- [About this task]:
Would you please copy the part of the material below that opens with the line containing "- [F64]: conversions" and closes with the line containing "helpers [line_at] and"? Copy it exactly, and only it.

- [Input]:
======

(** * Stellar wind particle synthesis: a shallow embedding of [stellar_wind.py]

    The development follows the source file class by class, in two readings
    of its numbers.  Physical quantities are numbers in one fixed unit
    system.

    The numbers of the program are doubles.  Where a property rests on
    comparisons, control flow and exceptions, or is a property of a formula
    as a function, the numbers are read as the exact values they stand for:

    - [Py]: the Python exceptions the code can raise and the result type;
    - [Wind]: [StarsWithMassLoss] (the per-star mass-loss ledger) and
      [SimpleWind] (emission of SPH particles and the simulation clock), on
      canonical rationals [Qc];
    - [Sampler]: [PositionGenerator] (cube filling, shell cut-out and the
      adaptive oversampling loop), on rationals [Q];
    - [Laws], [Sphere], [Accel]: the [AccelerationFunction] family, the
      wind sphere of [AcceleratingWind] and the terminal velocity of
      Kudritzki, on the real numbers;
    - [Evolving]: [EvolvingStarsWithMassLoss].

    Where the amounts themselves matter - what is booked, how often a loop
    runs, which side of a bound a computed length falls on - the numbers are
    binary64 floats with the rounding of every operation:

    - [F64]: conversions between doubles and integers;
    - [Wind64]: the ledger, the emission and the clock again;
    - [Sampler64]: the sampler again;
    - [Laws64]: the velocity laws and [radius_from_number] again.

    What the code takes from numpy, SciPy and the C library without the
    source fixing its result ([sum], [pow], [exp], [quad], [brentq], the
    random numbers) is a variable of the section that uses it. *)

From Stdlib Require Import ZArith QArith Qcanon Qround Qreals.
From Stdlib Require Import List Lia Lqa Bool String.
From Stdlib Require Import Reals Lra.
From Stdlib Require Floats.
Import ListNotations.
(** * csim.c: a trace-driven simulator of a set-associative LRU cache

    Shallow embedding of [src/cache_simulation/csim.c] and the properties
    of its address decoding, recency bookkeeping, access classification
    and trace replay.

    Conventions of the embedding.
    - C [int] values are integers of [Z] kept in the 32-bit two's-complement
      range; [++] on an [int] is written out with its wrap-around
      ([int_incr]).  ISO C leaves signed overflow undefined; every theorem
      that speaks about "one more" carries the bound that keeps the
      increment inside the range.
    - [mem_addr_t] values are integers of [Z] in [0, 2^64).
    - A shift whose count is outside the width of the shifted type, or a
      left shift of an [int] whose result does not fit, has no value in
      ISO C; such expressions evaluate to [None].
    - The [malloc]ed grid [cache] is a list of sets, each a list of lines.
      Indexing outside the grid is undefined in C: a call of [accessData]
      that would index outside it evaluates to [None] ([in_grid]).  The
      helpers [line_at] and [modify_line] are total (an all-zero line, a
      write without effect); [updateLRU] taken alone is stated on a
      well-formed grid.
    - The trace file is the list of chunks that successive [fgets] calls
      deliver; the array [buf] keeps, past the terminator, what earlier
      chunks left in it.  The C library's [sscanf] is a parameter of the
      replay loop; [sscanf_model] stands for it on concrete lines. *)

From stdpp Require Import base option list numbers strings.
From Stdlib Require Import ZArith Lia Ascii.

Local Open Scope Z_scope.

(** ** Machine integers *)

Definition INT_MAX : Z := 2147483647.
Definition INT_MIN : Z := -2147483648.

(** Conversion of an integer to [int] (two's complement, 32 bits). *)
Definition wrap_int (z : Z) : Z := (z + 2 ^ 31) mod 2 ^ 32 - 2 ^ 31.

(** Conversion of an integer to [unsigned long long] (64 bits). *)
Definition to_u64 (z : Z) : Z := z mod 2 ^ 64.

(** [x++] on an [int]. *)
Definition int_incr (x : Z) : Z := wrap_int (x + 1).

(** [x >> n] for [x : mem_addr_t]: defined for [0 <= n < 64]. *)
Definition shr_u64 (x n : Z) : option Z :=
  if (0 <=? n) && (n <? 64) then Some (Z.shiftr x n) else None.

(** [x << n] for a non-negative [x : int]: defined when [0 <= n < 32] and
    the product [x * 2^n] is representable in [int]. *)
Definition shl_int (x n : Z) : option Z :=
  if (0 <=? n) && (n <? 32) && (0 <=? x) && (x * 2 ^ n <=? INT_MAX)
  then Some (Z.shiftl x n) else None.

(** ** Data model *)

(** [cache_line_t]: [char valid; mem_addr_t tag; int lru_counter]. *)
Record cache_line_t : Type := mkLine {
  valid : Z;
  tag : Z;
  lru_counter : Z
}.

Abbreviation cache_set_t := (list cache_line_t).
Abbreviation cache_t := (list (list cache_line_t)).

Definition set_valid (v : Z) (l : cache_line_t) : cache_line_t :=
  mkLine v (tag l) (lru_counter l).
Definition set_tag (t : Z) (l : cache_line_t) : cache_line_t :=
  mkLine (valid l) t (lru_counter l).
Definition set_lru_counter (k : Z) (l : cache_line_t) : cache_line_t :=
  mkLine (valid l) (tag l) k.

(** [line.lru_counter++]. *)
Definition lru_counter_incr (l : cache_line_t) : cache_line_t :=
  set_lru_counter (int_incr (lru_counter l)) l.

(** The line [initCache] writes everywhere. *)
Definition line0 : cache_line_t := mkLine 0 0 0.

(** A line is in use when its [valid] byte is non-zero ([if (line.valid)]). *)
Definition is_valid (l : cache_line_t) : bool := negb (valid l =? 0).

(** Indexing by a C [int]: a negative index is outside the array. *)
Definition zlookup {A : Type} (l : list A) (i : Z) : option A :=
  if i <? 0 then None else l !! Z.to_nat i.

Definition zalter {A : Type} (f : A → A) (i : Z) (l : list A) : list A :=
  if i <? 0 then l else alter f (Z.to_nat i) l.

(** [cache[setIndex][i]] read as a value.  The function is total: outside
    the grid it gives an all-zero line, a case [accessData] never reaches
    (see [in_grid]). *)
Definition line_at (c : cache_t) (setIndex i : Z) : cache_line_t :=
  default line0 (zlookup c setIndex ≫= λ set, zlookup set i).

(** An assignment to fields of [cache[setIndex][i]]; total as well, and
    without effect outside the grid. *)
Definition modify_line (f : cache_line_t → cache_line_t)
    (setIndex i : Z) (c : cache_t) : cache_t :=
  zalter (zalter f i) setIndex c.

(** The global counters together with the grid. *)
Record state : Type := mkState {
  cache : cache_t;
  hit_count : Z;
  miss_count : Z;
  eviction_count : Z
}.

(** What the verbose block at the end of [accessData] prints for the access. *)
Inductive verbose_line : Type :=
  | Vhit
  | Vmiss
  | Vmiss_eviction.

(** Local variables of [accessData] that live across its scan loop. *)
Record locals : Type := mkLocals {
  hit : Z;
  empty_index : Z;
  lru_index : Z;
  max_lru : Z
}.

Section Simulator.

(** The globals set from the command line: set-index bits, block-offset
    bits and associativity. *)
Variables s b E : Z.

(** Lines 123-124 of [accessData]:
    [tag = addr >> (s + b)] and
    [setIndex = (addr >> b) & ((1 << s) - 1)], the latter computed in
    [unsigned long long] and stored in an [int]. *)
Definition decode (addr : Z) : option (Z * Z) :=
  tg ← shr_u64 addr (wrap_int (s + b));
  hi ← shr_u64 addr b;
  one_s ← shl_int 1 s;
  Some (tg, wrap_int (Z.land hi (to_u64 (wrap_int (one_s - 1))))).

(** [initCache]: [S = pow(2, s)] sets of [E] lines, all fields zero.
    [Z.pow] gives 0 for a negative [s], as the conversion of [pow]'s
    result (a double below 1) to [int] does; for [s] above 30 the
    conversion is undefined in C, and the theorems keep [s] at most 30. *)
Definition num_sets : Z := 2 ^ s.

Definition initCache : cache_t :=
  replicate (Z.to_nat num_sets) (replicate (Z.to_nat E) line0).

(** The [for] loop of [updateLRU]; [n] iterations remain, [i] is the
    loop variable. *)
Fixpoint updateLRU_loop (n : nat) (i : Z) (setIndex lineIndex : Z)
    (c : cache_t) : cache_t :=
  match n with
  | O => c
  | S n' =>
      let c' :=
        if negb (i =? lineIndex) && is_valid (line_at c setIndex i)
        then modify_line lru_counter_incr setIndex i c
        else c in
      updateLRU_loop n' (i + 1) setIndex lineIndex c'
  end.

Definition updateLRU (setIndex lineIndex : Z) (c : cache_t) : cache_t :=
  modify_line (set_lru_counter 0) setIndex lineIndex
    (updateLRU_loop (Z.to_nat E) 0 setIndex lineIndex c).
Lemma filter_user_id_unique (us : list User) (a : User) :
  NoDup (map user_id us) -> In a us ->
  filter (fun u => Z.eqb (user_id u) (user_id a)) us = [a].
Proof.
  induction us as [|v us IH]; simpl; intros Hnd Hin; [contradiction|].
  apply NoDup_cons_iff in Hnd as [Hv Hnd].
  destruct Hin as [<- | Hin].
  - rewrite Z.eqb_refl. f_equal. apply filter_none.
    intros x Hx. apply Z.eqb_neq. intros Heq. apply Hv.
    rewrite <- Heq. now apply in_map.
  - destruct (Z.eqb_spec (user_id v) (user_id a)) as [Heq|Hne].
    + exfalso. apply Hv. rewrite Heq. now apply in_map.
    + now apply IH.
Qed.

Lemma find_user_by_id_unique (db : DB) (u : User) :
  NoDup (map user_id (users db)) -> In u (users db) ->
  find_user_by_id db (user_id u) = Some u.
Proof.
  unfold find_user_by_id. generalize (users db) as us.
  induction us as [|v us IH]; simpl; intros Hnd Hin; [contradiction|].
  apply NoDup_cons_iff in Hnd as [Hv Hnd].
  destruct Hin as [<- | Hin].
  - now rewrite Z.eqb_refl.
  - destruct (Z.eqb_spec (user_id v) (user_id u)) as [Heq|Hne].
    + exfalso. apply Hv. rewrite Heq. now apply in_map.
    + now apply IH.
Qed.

======

- [The completed task]:
    - [F64]: conversions between doubles and integers;
    - [Wind64]: the ledger, the emission and the clock again;
    - [Sampler64]: the sampler again;
    - [Laws64]: the velocity laws and [radius_from_number] again.

    What the code takes from numpy, SciPy and the C library without the
    source fixing its result ([sum], [pow], [exp], [quad], [brentq], the
    random numbers) is a variable of the section that uses it. *)

From Stdlib Require Import ZArith QArith Qcanon Qround Qreals.
From Stdlib Require Import List Lia Lqa Bool String.
From Stdlib Require Import Reals Lra.
From Stdlib Require Floats.
Import ListNotations.
(** * csim.c: a trace-driven simulator of a set-associative LRU cache

    Shallow embedding of [src/cache_simulation/csim.c] and the properties
    of its address decoding, recency bookkeeping, access classification
    and trace replay.

    Conventions of the embedding.
    - C [int] values are integers of [Z] kept in the 32-bit two's-complement
      range; [++] on an [int] is written out with its wrap-around
      ([int_incr]).  ISO C leaves signed overflow undefined; every theorem
      that speaks about "one more" carries the bound that keeps the
      increment inside the range.
    - [mem_addr_t] values are integers of [Z] in [0, 2^64).
    - A shift whose count is outside the width of the shifted type, or a
      left shift of an [int] whose result does not fit, has no value in
      ISO C; such expressions evaluate to [None].
    - The [malloc]ed grid [cache] is a list of sets, each a list of lines.
      Indexing outside the grid is undefined in C: a call of [accessData]
      that would index outside it evaluates to [None] ([in_grid]).  The
      helpers [line_at] and [modify_line] are total (an all-zero line, a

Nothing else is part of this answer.